I was having an unusually rough day at work. Things stretched to 1AM. I was almost half asleep in the office car as it sped past a foggy, neon yellow deserted Salt Lake. The driver woke me up. I trudged upstairs. It was 1:30 AM. Dad was awake. 'Your grandmom is having breathing problems', he whispered.
Thakma stayed with Boro Jethu in Barrackpore. Choto kaka had taken her to a hospital. She was in real bad shape. But this wasnt new to me. Almost every winter she has had breathing problems. She was after all in her 90s. Even last year she had similar problems but she just didnt give up. I was quite sure she would make it this year too. I was just so used to seeing Thakma around.
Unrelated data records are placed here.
(* ===== verification/URLFeedback.v ===== *)
(** * Feedback on URL observations: [internal/risk/url_feedback.go],
    [url_feedback_durable.go], [internal/store/url_feedback.go] and the handler of
    [internal/api/handlers/url_feedback.go]

    Two backends correlate labels with earlier observations by keyed fingerprints: a ring
    buffer in memory, and a table with bounded retention.  Which statements fail and the
    clock are inputs. *)

From Stdlib Require Import ZArith Lia Ascii String SpecFloat.
From S2P Require Import Prelude GoStr Hostname NetIP GoFloat Groups Feed DomainML Session.

(** ** The contract *)

Definition unknown_event : string := "unknown_event".
Definition already_labeled : string := "already_labeled".
Definition invalid_label : string := "invalid_label".
Definition persistence_error : string := "persistence_error".

(** -1 is unknown *)
Definition feedback_bucket (probability : float64) : Z :=
  if SFleb f_zero probability && SFleb probability f_one then
    let bucket := f_trunc (f_mul probability (f_of_Z 10)) in if (9 <? bucket)%Z then 9%Z else bucket
  else (-1)%Z.

Record URLMLFeedbackStatus := mkFeedbackStatus {
  Supported : bool; Persistence : string; RecordedEvents : Z; LabelledEvents : Z; ConfirmedMalicious : Z;
  ReportedBenignFalsePositive : Z; WouldPromoteLabelled : Z; LabelledFalsePositiveRate : float64;
  Capacity : Z; KeyVersion : Z; PreviousKeyVersion : Z; RetentionHours : Z; MaxRows : Z;
  PersistenceErrors : Z; Degraded : bool; Note : string
}.
(** Zero, which the encoder leaves out, when no promotion was labelled. *)
Definition labelled_rate (falsePos promoted : Z) : float64 :=
  if (0 <? promoted)%Z then f_div (f_of_Z falsePos) (f_of_Z promoted) else f_zero.
Definition unsupported_status : URLMLFeedbackStatus :=
  mkFeedbackStatus false "" 0 0 0 0 0 f_zero 0 0 0 0 0 0 false "".

(** ** The ring buffer *)

Record urlFeedbackEntry := mkEntry {
  ekey : string; probabilityPct : Z; wouldPromote : bool; labeled : bool; labelMalicious : bool
}.
Record urlFeedbackStore := mkMemory {
  salt : string; capacity : nat; nextSlot : nat; entries : list urlFeedbackEntry; index : gmap string nat;
  recorded : Z; labelled : Z; confirmed : Z; falsePos : Z; promoted : Z
}.
Definition default_capacity : nat := N.to_nat 8192.
Definition fallback_salt : string := string_of_list_ascii ((λ i, ascii_of_nat (i * 7 mod 256)) <$> seq 0 32).
(** [random]: what [crypto/rand] delivers *)
Definition newURLFeedbackStore (random : option string) (capacity : Z) : urlFeedbackStore :=
  mkMemory (default fallback_salt random) (if (capacity <=? 0)%Z then default_capacity else Z.to_nat capacity)
    0 [] ∅ 0 0 0 0 0.

(** An observation of an entry that is there, and a new one. *)
Definition refresh_entry (bucket : Z) (would : bool) (e : urlFeedbackEntry) : urlFeedbackEntry :=
  mkEntry (ekey e) bucket would (labeled e) (labelMalicious e).
Definition new_entry (key : string) (bucket : Z) (would : bool) : urlFeedbackEntry := mkEntry key bucket would false false.
Definition set_entries (es : list urlFeedbackEntry) (s : urlFeedbackStore) : urlFeedbackStore :=
  mkMemory (salt s) (capacity s) (nextSlot s) es (index s) (recorded s) (labelled s) (confirmed s) (falsePos s)
    (promoted s).
Definition record_key (key : string) (bucket : Z) (would : bool) (s : urlFeedbackStore) : urlFeedbackStore :=
  match index s !! key with
  | Some slot => set_entries (alter (refresh_entry bucket would) slot (entries s)) s
  | None =>
      let '(es, ix) :=
        if Nat.ltb (length (entries s)) (capacity s) then ((entries s ++ [new_entry key bucket would])%list, index s)
        else (<[nextSlot s := new_entry key bucket would]> (entries s),
              match entries s !! nextSlot s with Some evicted => delete (ekey evicted) (index s) | None => index s end) in
      mkMemory (salt s) (capacity s) ((nextSlot s + 1) mod capacity s) es (<[key := nextSlot s]> ix) (recorded s + 1)
        (labelled s) (confirmed s) (falsePos s) (promoted s)
  end.
(** The entry labelled, and the counters; [None] is a label that means nothing. *)
Definition label_entry (label : string) (e : urlFeedbackEntry) : option urlFeedbackEntry :=
  if String.eqb label "malicious" then Some (mkEntry (ekey e) (probabilityPct e) (wouldPromote e) true true)
  else if String.eqb label "benign" then Some (mkEntry (ekey e) (probabilityPct e) (wouldPromote e) true false)
  else None.
Definition count_label (e : urlFeedbackEntry) (s : urlFeedbackStore) : urlFeedbackStore :=
  mkMemory (salt s) (capacity s) (nextSlot s) (entries s) (index s) (recorded s) (labelled s + 1)
    (confirmed s + b2z (labelMalicious e)) (falsePos s + b2z (wouldPromote e && negb (labelMalicious e)))
    (promoted s + b2z (wouldPromote e)).
Definition apply_key (key label : string) (s : urlFeedbackStore) : urlFeedbackStore * (bool * string) :=
  match index s !! key ≫= λ slot, (slot,.) <$> entries s !! slot with
  | None => (s, (false, unknown_event))
  | Some (slot, entry) =>
      if labeled entry then (s, (false, already_labeled))
      else match label_entry label entry with
      | Some entry => (count_label entry (set_entries (<[slot := entry]> (entries s)) s), (true, ""))
      | None => (s, (false, invalid_label))
      end
  end.
Definition memory_status (s : urlFeedbackStore) : URLMLFeedbackStatus :=
  mkFeedbackStatus true "memory" (recorded s) (labelled s) (confirmed s) (falsePos s) (promoted s)
    (labelled_rate (falsePos s) (promoted s)) (Z.of_nat (capacity s)) 0 0 0 0 0 false
    "opaque HMAC fingerprints only; ephemeral in-memory buffer, labels do not survive restarts".

Section Memory.
Context `{Crypto}.

Definition fingerprint (s : urlFeedbackStore) (eventID : string) : string :=
  String.substring 0 16 (hmac_sha256 (salt s) eventID).
Definition memory_record (eventID : string) (probability : float64) (would : bool) (s : urlFeedbackStore)
    : urlFeedbackStore :=
  if String.eqb eventID "" then s else record_key (fingerprint s eventID) (feedback_bucket probability) would s.
Definition memory_apply (eventID label : string) (s : urlFeedbackStore) : urlFeedbackStore * (bool * string) :=
  if String.eqb eventID "" then (s, (false, unknown_event)) else apply_key (fingerprint s eventID) label s.
End Memory.

(** ** The table *)

(** [RFC3339Nano] of a time in nanoseconds: the text of its second, then the fraction
    without trailing zeros. *)
Class CivilTime := { civil_text : Z → string }.
Fixpoint drop_zeros (digits : list ascii) : list ascii :=
  match digits with c :: digits => if Ascii.eqb c "0" then drop_zeros digits else c :: digits | [] => [] end.
Fixpoint fixed_digits (n : nat) (z : Z) : list ascii :=
  match n with
  | 0 => []
  | S n => ascii_of_nat (Z.to_nat (z mod 10) + 48) :: fixed_digits n (z / 10)
  end.
(** The digits from the last one up. *)
Definition fraction_text (nanos : Z) : string :=
  match drop_zeros (fixed_digits 9 nanos) with
  | [] => ""
  | digits => String "." (string_of_list_ascii (rev digits))
  end.
Definition second_ns : Z := 1000000000.
Definition time_text `{CivilTime} (t : Z) : string :=
  civil_text (t / second_ns) ++ fraction_text (t mod second_ns) ++ "Z".

Record URLFeedbackRow := mkRow {
  Fingerprint : string; RowKeyVersion : Z; ProbabilityBucket : Z; RowWouldPromote : bool; Labeled : bool;
  LabelMalicious : bool; RecordedAt : string; LabeledAt : string
}.
Definition Rows : Type := gmap string URLFeedbackRow.
Record URLFeedbackStats := mkFeedbackStats {
  StatRows : Z; StatLabeled : Z; StatConfirmed : Z; StatBenignFP : Z; StatPromoteLabelled : Z
}.
Inductive FeedbackError := Unavailable (message : string) | AlreadyLabelled | NoRows.
(** The failing steps of one operation: the statement, counting its rows, the query. *)
Record FeedbackIO := mkFeedbackIO { exec_error : option string; affected_error : option string; query_error : option string }.
Definition db_disabled : string := "".

Definition UpsertURLFeedback (enabled : bool) (io : FeedbackIO) (row : URLFeedbackRow) (t : Rows)
    : Rows * option FeedbackError :=
  if negb enabled then (t, Some (Unavailable db_disabled))
  else match exec_error io with
  | Some e => (t, Some (Unavailable e))
  | None =>
      (match t !! Fingerprint row with
       | Some old =>
           <[Fingerprint row := mkRow (Fingerprint old) (RowKeyVersion old) (ProbabilityBucket row) (RowWouldPromote row)
                                  (Labeled old) (LabelMalicious old) (RecordedAt old) (LabeledAt old)]> t
       | None => <[Fingerprint row := row]> t
       end, None)
  end.
Definition ApplyURLFeedbackLabel (enabled : bool) (io : FeedbackIO) (now : string) (fp : string) (malicious : bool)
    (t : Rows) : Rows * option FeedbackError :=
  if negb enabled then (t, Some (Unavailable db_disabled))
  else match exec_error io with
  | Some e => (t, Some (Unavailable e))
  | None =>
      let '(t, affected) :=
        match t !! fp with
        | Some row =>
            if Labeled row then (t, false)
            else (<[fp := mkRow (Fingerprint row) (RowKeyVersion row) (ProbabilityBucket row) (RowWouldPromote row) true
                            malicious (RecordedAt row) now]> t, true)
        | None => (t, false)
        end in
      match affected_error io with
      | Some e => (t, Some (Unavailable e))
      | None =>
          if affected then (t, None)
          else match query_error io with
          | Some e => (t, Some (Unavailable e))
          | None =>
              match t !! fp with
              | Some row => (t, Some (if Labeled row then AlreadyLabelled else NoRows))
              | None => (t, Some NoRows)
              end
          end
      end
  end.
Definition count_rows (f : URLFeedbackRow → bool) (t : Rows) : Z :=
  Z.of_nat (length (List.filter f (map_to_list t).*2)).
Definition URLFeedbackStats_ (enabled : bool) (io : FeedbackIO) (t : Rows) : result URLFeedbackStats :=
  if negb enabled then Err db_disabled
  else match query_error io with
  | Some e => Err e
  | None =>
      Ok (mkFeedbackStats (count_rows (λ _, true) t) (count_rows Labeled t)
            (count_rows (λ r, Labeled r && LabelMalicious r) t)
            (count_rows (λ r, Labeled r && negb (LabelMalicious r) && RowWouldPromote r) t)
            (count_rows (λ r, Labeled r && RowWouldPromote r) t))
  end.
(** The rows in some order of their times. *)
Definition oldest_first `{SortSlice} (t : Rows) : list string :=
  fst <$> sort_slice (λ a b, String.ltb (RecordedAt a.2) (RecordedAt b.2)) (map_to_list t).
(** Pruning is up to three statements: deleting before the cutoff, counting what is over
    the cap, deleting that many of the oldest.  Others may run between them. *)
Definition prune_expire (io : FeedbackIO) (cutoff : string) (t : Rows) : Rows * option string :=
  match exec_error io with
  | Some e => (t, Some e)
  | None => (filter (λ p, String.ltb (RecordedAt p.2) cutoff = false) t, None)
  end.
Definition prune_count (io : FeedbackIO) (maxRows : Z) (t : Rows) : result Z :=
  match query_error io with Some e => Err e | None => Ok (Z.of_nat (size t) - maxRows)%Z end.
Definition prune_excess `{SortSlice} (io : FeedbackIO) (excess : Z) (t : Rows) : Rows * option string :=
  match exec_error io with
  | Some e => (t, Some e)
  | None => (foldl (λ t fp, delete fp t) t (take (Z.to_nat excess) (oldest_first t)), None)
  end.
(** [io], by statement *)
Definition PruneURLFeedback `{SortSlice} (enabled : bool) (io : nat → FeedbackIO) (cutoff : string) (maxRows : Z) (t : Rows)
    : Rows * option string :=
  if negb enabled then (t, Some db_disabled)
  else match prune_expire (io 0) cutoff t with
  | (t, Some e) => (t, Some e)
  | (t, None) =>
      if (0 <? maxRows)%Z then
        match prune_count (io 1) maxRows t with
        | Err e => (t, Some e)
        | Ok excess => if (0 <? excess)%Z then prune_excess (io 2) excess t else (t, None)
        end
      else (t, None)
  end.
Definition URLFeedbackRowCount (enabled : bool) (io : FeedbackIO) (t : Rows) : result Z :=
  if negb enabled then Err db_disabled
  else match query_error io with Some e => Err e | None => Ok (count_rows (λ _, true) t) end.

(** ** The durable backend *)

Record URLMLFeedbackConfig := mkFeedbackConfig {
  Secret : string; CfgKeyVersion : Z; PreviousSecret : string; CfgPreviousKeyVersion : Z; Retention : Z; CfgMaxRows : Z
}.
Definition hour_ns : Z := 3600 * second_ns.
Definition defaultURLFeedbackRetentionHours : Z := 168.
Definition defaultURLFeedbackMaxRows : Z := 65536.
Definition maxURLFeedbackRetentionHours : Z := 8760.
Definition maxURLFeedbackRows : Z := 1000000.
Definition urlFeedbackPruneInterval : Z := 600 * second_ns.
Definition validate (c : URLMLFeedbackConfig) : result unit :=
  if (CfgKeyVersion c <? 1)%Z || (1000000 <? CfgKeyVersion c)%Z then
    Err "URL ML feedback key version must be between 1 and 1000000"
  else if (Retention c <=? 0)%Z || (maxURLFeedbackRetentionHours * hour_ns <? Retention c)%Z then
    Err "URL ML feedback retention hours must be between 1 and 8760"
  else if (CfgMaxRows c <? 100)%Z || (maxURLFeedbackRows <? CfgMaxRows c)%Z then
    Err "URL ML feedback max rows must be between 100 and 1000000"
  else if negb (String.eqb (PreviousSecret c) "")
          && ((CfgPreviousKeyVersion c <? 1)%Z || (1000000 <? CfgPreviousKeyVersion c)%Z) then
    Err "URL ML feedback previous key version must be between 1 and 1000000"
  else if negb (String.eqb (PreviousSecret c) "") && (CfgPreviousKeyVersion c =? CfgKeyVersion c)%Z then
    Err "URL ML feedback previous key version must differ from the active version"
  else Ok tt.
I nodded at my Dad, called Choto Kaka and then went straight to sleep. At around 5:30AM Dad woke me up. He did that quietly, almost tenderly. There was no grimace on his face. In fact I was grimacing with the sudden break in my sleep. He was sitting beside me.'Your Thakma passed away around 3 hours back', he said. I knew we had to leave for Barrackpore right then. My eyes were too heavy with sleep to actually make sense of what really happened. As the cold seeped in through my T-shirt, I realized that my Dad had just lost his mother. It seemed like an absolute impossibility to me. But there he was going through it right then. I rubbed the sleep out of my eyes, got dressed and left with Dad for Barrackpore.
I could not feel his loss. I didnt want to. I will never want to. My Thakma will always be remembered and revered. May she find solace from the unending cycle of time.